What I am seeing is grabbing at straws, particularly among those who hold a grudge against Bill Keller for his slipshod stewardship of the NY Times during the run up to the Iraq war, or from others whose lives have been touched by cancer and don’t feel that those who haven’t should have any voice in the discussion. More importantly I see signs of a generational divide between an older cohort for whom health issues have traditionally been kept private and personal versus a younger generation who feel that there is nothing from an Instagram of a lunchtime Chipotle burrito to a minute by minute GPS update location that shouldn’t be shared. Also, too, there is much general piling on because it was the twitter outrage of the day and Bridgegate is kind of played out from the weekend.
In short: much ado, but not much there unless you’re really really looking to get your aggrievement on.

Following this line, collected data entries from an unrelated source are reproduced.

(** * Winston-Lutz batch calculation and DVH constraint scoring of pymedphys

    Shallow embedding of
    - [lib/pymedphys/_experimental/streamlit/apps/wlutz/_calculation.py]
      (field/BB locator, algorithm dispatch, batch runner), and
    - [lib/pymedphys/_experimental/streamlit/apps/transfer_check.py]
      (constraint scorer and alias matching).

    Floating point values of the locator are modelled as [float]: a finite
    value (kept as an integer in a fixed unit, the claims only depend on
    equality and on being finite or NaN) or NaN.  Dose values of the
    scorer are exact rationals.  External collaborators (image decoding,
    field refinement, BB optimisation, the pylinac run, the DVH queries)
    are Section variables. *)

From Stdlib Require Import List String Ascii ZArith QArith Bool.
From Stdlib Require Import Permutation Lia DecimalString.
Import ListNotations.
Open Scope string_scope.
Open Scope list_scope.

(** ** Python values and exceptions *)

(** A Python / numpy float: finite or NaN. *)
Inductive float : Type :=
| Fl (z : Z)
| NaN.

Definition float_eq_dec (x y : float) : {x = y} + {x <> y}.
Proof. decide equality; apply Z.eq_dec. Defined.

(** Python's [==] on floats: NaN is unequal to everything, itself included. *)
Definition py_float_eqb (x y : float) : bool :=
  match x, y with
  | Fl a, Fl b => Z.eqb a b
  | _, _ => false
  end.



(** Float subtraction, NaN propagating. *)
Definition fsub (x y : float) : float :=
  match x, y with
  | Fl a, Fl b => Fl (a - b)
  | _, _ => NaN
  end.

(** The exceptions raised by the modelled code. *)
Inductive exn : Type :=
| KeyError (key : string)
| ValueError (msg : string)
| IndexError.

(** A computation that returns a value or raises. *)
Inductive except (A : Type) : Type :=
| Ok (a : A)
| Err (e : exn).
Arguments Ok {A} a.
Arguments Err {A} e.

Definition ebind {A B} (m : except A) (k : A -> except B) : except B :=
  match m with
  | Ok a => k a
  | Err e => Err e
  end.

Notation "x <-? m ;; k" := (ebind m (fun x => k))
  (at level 61, m at next level, right associativity).

(** Python's [dict[key]] on an association list (insertion order kept). *)
Fixpoint lookup {A} (k : string) (d : list (string * A)) : option A :=
  match d with
  | [] => None
  | (k', v) :: d' => if String.eqb k k' then Some v else lookup k d'
  end.

Definition getitem {A} (d : list (string * A)) (k : string) : except A :=
  match lookup k d with
  | Some v => Ok v
  | None => Err (KeyError k)
  end.

(** ** The field/BB locator ([_calculate_wlutz] and its algorithms) *)
Module Locator.

(** [(field_centre, field_rotation, bb_centre)] *)
Definition detection : Type := ((float * float) * float * (float * float))%type.

Definition nan_pair : float * float := (NaN, NaN).

(** The dictionary built by [_get_wlutz_input_parameters]. *)
Record wlutz_input_parameters {Img Field : Type} := {
  p_image : Img;
  p_field : Field;
  p_pymedphys_field_centre : float * float;
  p_field_rotation : float;
  p_bb_diameter : Z;
  p_edge_lengths : Z * Z;
  p_penumbra : Z
}.
Arguments wlutz_input_parameters : clear implicits.

Section Locator.

(** Decoded image (with its axes) and interpolated field. *)
Variables Img Field : Type.
(** [_load_image_field_interpolator] (image decode and interpolation). *)
Variable load_image_field_interpolator : string -> Img * Field.
(** [findfield.get_centre_of_mass] *)
Variable get_centre_of_mass : Img -> float * float.
(** [findfield.field_centre_and_rotation_refining] *)
Variable field_centre_and_rotation_refining :
  Field -> Z * Z -> Z -> float * float -> except ((float * float) * float).
(** [findbb.optimise_bb_centre] *)
Variable optimise_bb_centre :
  Field -> Z -> Z * Z -> Z -> float * float -> float -> except (float * float).
(** [pmp_pylinac_api.run_wlutz] for the installed pylinac version, giving
    its [field_centre] and [bb_centre]. *)
Variable run_wlutz :
  Field -> Z * Z -> Z -> float * float -> float ->
  except ((float * float) * (float * float)).

Definition params := wlutz_input_parameters Img Field.

Definition _get_pymedphys_field_centre_and_rotation
    (image_path : string) (edge_lengths : Z * Z) (penumbra : Z)
  : except ((float * float) * float) :=
  let '(image, field) := load_image_field_interpolator image_path in
  let initial_centre := get_centre_of_mass image in
  match field_centre_and_rotation_refining field edge_lengths penumbra
          initial_centre with
  | Ok r => Ok r
  | Err (ValueError _) => Ok (nan_pair, NaN)
  | Err e => Err e
  end.

Definition _get_wlutz_input_parameters
    (image_path : string) (bb_diameter : Z) (edge_lengths : Z * Z)
    (penumbra : Z) : except params :=
  let '(image, field) := load_image_field_interpolator image_path in
  fr <-? _get_pymedphys_field_centre_and_rotation image_path edge_lengths
           penumbra ;;
  let '(field_centre, field_rotation) := fr in
  Ok {| p_image := image; p_field := field;
        p_pymedphys_field_centre := field_centre;
        p_field_rotation := field_rotation;
        p_bb_diameter := bb_diameter; p_edge_lengths := edge_lengths;
        p_penumbra := penumbra |}.

Definition _pymedphys_wlutz_calculate (p : params) : except detection :=
  let field_centre := p_pymedphys_field_centre p in
  match optimise_bb_centre (p_field p) (p_bb_diameter p) (p_edge_lengths p)
          (p_penumbra p) field_centre (p_field_rotation p) with
  | Ok bb_centre => Ok (field_centre, p_field_rotation p, bb_centre)
  | Err (ValueError _) => Ok (field_centre, p_field_rotation p, nan_pair)
  | Err e => Err e
  end.

Definition _pylinac_wlutz_calculate (p : params) : except detection :=
  match run_wlutz (p_field p) (p_edge_lengths p) (p_penumbra p)
          (p_pymedphys_field_centre p) (p_field_rotation p) with
  | Ok (field_centre, bb_centre) =>
      Ok (field_centre, p_field_rotation p, bb_centre)
  | Err (ValueError _) => Ok (nan_pair, p_field_rotation p, nan_pair)
  | Err e => Err e
  end.

Definition ALGORITHM_FUNCTION_MAP : list (string * (params -> except detection)) :=
  [("PyMedPhys", _pymedphys_wlutz_calculate);
   ("PyLinac", _pylinac_wlutz_calculate)].

Definition _calculate_wlutz (image_path algorithm : string) (bb_diameter : Z)
    (edge_lengths : Z * Z) (penumbra : Z) : except detection :=
  p <-? _get_wlutz_input_parameters image_path bb_diameter edge_lengths
          penumbra ;;
  if py_float_eqb (p_field_rotation p) NaN then
    Ok (nan_pair, NaN, nan_pair)
  else
    calculate_function <-? getitem ALGORITHM_FUNCTION_MAP algorithm ;;
    calculate_function p.

End Locator.
End Locator.

(** ** The batch runner ([run_calculation], [get_results_for_image]) *)
Module Batch.

Definition RESULTS_DATA_COLUMNS : list string :=
  ["filepath"; "algorithm"; "diff_x"; "diff_y"; "field_centre_x";
   "field_centre_y"; "field_rotation"; "bb_centre_x"; "bb_centre_y"].

(** Columns of the dataset table besides [filepath]. *)
Definition META_COLUMNS : list string :=
  ["treatment"; "port"; "gantry"; "collimator"; "width"; "length"].

(** A row of the dataset table ([database_table]). *)
Record Meta := {
  filepath : string;
  treatment : string;
  port : string;
  gantry : Z;
  collimator : Z;
  width : Z;
  length : Z
}.

(** A row of the results table (the columns [RESULTS_DATA_COLUMNS]). *)
Record Res := {
  r_filepath : string;
  algorithm : string;
  diff_x : float;
  diff_y : float;
  field_centre_x : float;
  field_centre_y : float;
  field_rotation : float;
  bb_centre_x : float;
  bb_centre_y : float
}.

(** A row of the contextualised table: a result merged with the dataset row
    of the same [filepath]. *)
Definition CRow : Type := (Res * Meta)%type.

Definition meta_eq_dec (x y : Meta) : {x = y} + {x <> y}.
Proof. decide equality; first [apply Z.eq_dec | apply string_dec]. Defined.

… One last thing before everyone starts accusing me in the comments of “mansplaining” (as if cancer isn’t an equal opportunity destroyer), or “heathsplaining” or “mortalityplaining” or whatever catchy dismissive neologism bubbles up to the surface this week. I had no small part in an Internet mob in 2012 when I posted a tweet from George Tierney of Greenville, South Carolina for being a dick to Sandra Fluke. It was all fun and games with his request to be taken off the Google until it kind of exploded and then people starting harassing his parents and posting his address and phone number and being every bit as douchey as George. At that point, as awful of a person as I thought he was, I wished I could have taken all of it off of the Google.
Just because a mob is on the internet, doesn’t make it any less awful than the pitchforks and torches shouty kind.